▶ **Work to be completed**
In the records below, begin at the line containing "change at once." and end at the line containing "Module connpipe."; quote every line in that span exactly, including both boundary lines, and no others.

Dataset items
[Start of section]

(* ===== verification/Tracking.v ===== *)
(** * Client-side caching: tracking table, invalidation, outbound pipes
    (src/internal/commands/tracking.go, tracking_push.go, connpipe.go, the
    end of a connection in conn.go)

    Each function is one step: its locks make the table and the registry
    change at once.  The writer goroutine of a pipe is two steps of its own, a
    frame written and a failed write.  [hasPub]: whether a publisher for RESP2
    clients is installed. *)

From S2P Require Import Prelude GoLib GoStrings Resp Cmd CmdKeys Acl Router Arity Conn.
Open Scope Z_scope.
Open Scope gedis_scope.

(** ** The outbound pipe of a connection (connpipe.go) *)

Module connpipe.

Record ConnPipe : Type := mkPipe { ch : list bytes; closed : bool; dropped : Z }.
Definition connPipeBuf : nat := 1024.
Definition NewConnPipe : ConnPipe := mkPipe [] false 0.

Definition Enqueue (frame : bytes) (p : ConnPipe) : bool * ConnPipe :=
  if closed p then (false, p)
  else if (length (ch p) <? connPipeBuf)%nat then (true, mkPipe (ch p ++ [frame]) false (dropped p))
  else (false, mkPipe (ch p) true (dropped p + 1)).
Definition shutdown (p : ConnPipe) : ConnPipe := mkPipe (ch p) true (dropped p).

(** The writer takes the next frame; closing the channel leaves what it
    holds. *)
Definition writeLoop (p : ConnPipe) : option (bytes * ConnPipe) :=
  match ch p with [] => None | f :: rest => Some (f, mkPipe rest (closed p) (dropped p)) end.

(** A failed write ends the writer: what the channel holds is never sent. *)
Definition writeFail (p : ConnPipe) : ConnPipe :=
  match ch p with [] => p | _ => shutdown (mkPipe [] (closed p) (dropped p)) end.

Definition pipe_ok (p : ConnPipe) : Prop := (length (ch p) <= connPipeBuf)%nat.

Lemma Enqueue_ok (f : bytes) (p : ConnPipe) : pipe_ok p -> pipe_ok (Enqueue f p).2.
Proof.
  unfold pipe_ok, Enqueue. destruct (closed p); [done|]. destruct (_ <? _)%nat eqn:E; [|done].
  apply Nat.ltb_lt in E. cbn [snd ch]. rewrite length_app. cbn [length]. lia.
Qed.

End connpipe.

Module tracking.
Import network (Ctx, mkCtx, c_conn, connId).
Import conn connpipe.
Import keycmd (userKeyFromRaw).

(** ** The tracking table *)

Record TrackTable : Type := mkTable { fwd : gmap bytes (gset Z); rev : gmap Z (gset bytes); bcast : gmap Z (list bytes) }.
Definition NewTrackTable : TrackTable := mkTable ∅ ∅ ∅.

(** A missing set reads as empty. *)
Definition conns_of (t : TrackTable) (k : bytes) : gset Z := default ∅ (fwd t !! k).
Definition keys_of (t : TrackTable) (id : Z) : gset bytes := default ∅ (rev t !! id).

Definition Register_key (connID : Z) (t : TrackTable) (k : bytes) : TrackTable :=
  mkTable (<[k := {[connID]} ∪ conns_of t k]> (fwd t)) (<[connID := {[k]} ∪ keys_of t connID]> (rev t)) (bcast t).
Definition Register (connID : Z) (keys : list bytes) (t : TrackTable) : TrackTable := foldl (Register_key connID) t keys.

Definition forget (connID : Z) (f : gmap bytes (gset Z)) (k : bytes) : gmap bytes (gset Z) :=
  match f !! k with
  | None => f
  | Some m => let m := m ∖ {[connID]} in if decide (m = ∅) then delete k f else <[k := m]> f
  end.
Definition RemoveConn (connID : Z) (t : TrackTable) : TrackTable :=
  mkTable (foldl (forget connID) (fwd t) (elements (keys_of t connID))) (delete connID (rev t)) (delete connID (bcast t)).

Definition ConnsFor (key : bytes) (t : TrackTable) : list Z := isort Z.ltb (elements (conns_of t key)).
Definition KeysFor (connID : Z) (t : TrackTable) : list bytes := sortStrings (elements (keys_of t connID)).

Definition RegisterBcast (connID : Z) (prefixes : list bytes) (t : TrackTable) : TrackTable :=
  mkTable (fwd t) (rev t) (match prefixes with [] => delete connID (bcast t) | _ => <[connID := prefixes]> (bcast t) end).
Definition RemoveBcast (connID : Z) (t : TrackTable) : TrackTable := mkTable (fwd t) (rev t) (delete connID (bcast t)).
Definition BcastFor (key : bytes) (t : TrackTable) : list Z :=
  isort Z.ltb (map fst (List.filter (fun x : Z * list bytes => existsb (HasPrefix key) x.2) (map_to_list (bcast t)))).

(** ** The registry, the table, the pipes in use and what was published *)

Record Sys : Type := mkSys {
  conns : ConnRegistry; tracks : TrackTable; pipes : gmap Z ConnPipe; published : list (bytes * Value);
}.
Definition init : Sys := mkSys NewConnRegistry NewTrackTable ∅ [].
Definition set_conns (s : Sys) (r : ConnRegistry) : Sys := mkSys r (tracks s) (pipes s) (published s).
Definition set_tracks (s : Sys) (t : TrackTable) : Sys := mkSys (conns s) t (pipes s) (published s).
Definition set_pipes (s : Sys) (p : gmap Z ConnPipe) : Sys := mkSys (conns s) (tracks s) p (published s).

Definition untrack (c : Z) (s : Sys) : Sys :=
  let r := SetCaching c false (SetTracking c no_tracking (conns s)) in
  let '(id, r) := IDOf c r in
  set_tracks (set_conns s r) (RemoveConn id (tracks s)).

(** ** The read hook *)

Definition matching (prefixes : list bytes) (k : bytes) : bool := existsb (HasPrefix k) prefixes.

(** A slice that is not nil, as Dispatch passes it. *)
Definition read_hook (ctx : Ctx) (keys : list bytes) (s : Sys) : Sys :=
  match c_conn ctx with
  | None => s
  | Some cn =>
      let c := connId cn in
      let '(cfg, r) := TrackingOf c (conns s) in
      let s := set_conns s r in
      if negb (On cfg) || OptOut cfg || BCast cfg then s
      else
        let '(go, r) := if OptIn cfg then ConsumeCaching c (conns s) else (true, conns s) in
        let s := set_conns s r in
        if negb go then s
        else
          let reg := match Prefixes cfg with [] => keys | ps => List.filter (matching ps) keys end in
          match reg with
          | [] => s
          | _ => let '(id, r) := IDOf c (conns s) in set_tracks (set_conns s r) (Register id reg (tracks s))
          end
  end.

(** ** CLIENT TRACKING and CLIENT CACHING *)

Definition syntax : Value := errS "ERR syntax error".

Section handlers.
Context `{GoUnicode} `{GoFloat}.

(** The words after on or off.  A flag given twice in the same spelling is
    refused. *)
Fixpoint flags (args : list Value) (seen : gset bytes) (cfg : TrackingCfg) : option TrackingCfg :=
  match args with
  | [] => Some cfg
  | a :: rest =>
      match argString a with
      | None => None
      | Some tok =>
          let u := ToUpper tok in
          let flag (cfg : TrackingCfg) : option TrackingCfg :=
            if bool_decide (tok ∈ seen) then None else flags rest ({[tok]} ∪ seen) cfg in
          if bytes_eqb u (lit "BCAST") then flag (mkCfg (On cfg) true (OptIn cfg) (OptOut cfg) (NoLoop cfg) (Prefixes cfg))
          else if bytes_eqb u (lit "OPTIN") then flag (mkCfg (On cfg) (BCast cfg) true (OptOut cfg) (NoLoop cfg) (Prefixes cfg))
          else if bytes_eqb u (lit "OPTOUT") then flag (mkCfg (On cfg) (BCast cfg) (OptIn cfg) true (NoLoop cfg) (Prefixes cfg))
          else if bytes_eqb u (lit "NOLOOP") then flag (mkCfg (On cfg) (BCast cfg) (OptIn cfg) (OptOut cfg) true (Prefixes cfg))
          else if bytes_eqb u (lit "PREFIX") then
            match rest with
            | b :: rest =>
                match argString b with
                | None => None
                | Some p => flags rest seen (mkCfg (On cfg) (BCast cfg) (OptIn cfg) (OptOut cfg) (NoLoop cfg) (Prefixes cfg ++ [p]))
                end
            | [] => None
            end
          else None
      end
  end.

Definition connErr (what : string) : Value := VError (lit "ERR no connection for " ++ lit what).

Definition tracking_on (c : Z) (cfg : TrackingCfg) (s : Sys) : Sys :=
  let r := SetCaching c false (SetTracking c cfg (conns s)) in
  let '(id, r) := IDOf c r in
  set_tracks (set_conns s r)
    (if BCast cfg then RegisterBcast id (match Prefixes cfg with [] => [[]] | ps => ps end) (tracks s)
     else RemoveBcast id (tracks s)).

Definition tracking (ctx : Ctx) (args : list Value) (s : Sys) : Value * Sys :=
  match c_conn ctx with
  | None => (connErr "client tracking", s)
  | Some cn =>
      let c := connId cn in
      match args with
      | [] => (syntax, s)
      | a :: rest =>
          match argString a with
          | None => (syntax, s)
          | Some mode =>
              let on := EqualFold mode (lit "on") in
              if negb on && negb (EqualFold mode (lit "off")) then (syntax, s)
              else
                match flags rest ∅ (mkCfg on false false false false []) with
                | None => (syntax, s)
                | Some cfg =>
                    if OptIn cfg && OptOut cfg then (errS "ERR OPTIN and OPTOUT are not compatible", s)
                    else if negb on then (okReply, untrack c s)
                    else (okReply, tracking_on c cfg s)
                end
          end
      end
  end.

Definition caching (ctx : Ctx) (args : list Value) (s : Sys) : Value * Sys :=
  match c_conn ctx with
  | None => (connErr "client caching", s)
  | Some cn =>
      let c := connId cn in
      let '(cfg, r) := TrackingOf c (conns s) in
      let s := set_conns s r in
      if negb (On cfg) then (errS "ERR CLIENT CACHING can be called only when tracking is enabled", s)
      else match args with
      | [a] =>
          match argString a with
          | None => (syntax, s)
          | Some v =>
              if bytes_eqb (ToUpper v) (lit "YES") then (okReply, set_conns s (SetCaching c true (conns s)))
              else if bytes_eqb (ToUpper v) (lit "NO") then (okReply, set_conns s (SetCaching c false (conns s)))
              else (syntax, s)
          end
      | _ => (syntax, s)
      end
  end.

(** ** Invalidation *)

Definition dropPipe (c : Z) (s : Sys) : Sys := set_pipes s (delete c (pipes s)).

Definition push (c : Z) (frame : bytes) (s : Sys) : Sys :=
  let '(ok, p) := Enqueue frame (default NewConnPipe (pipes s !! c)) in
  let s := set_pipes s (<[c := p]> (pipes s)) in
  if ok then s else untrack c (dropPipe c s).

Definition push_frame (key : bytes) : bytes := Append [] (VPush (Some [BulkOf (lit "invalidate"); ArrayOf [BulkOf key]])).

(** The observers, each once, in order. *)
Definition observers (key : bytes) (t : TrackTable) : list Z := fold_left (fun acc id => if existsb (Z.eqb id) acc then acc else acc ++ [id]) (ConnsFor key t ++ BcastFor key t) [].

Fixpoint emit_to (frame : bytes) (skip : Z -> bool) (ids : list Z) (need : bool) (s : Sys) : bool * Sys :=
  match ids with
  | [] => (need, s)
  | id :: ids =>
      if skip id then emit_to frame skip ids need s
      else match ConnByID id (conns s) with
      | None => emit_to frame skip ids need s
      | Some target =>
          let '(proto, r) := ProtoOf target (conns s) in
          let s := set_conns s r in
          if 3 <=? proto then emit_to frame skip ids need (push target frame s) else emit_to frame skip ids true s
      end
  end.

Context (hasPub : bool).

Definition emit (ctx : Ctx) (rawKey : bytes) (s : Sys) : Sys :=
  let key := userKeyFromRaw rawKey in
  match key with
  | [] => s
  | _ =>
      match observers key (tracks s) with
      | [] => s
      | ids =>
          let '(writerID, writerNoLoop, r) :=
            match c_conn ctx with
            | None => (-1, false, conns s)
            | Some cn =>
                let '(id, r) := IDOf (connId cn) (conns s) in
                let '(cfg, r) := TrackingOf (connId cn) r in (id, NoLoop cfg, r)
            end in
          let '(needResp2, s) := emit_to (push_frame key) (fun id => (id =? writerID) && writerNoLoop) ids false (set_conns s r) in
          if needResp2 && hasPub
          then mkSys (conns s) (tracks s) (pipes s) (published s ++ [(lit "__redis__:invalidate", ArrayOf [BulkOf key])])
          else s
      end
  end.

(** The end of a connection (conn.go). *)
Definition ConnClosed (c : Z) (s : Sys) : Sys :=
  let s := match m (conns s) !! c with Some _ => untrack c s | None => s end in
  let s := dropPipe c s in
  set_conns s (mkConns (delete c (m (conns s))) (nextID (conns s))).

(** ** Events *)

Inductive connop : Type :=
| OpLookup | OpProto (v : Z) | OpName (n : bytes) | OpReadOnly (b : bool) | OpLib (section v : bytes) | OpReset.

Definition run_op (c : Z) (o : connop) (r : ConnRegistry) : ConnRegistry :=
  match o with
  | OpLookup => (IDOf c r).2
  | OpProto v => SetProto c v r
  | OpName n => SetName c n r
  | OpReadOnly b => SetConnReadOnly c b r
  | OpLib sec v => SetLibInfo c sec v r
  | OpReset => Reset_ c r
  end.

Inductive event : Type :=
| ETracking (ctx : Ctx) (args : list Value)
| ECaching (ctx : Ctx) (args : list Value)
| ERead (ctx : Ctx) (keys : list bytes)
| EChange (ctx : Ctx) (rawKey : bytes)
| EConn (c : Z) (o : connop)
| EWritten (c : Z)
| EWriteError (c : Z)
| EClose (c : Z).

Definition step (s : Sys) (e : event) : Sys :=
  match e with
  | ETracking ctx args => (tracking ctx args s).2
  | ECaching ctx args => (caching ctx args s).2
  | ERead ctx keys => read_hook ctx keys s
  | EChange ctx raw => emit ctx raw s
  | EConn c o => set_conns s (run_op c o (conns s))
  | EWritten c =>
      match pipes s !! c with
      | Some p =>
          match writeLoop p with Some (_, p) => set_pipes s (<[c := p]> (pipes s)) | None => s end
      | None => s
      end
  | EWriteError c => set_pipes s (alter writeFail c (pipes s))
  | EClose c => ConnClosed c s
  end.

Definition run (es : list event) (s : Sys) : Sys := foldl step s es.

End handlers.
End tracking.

[End of section]

▶ **Solved problem**
    change at once.  The writer goroutine of a pipe is two steps of its own, a
    frame written and a failed write.  [hasPub]: whether a publisher for RESP2
    clients is installed. *)

From S2P Require Import Prelude GoLib GoStrings Resp Cmd CmdKeys Acl Router Arity Conn.
Open Scope Z_scope.
Open Scope gedis_scope.

(** ** The outbound pipe of a connection (connpipe.go) *)

Module connpipe.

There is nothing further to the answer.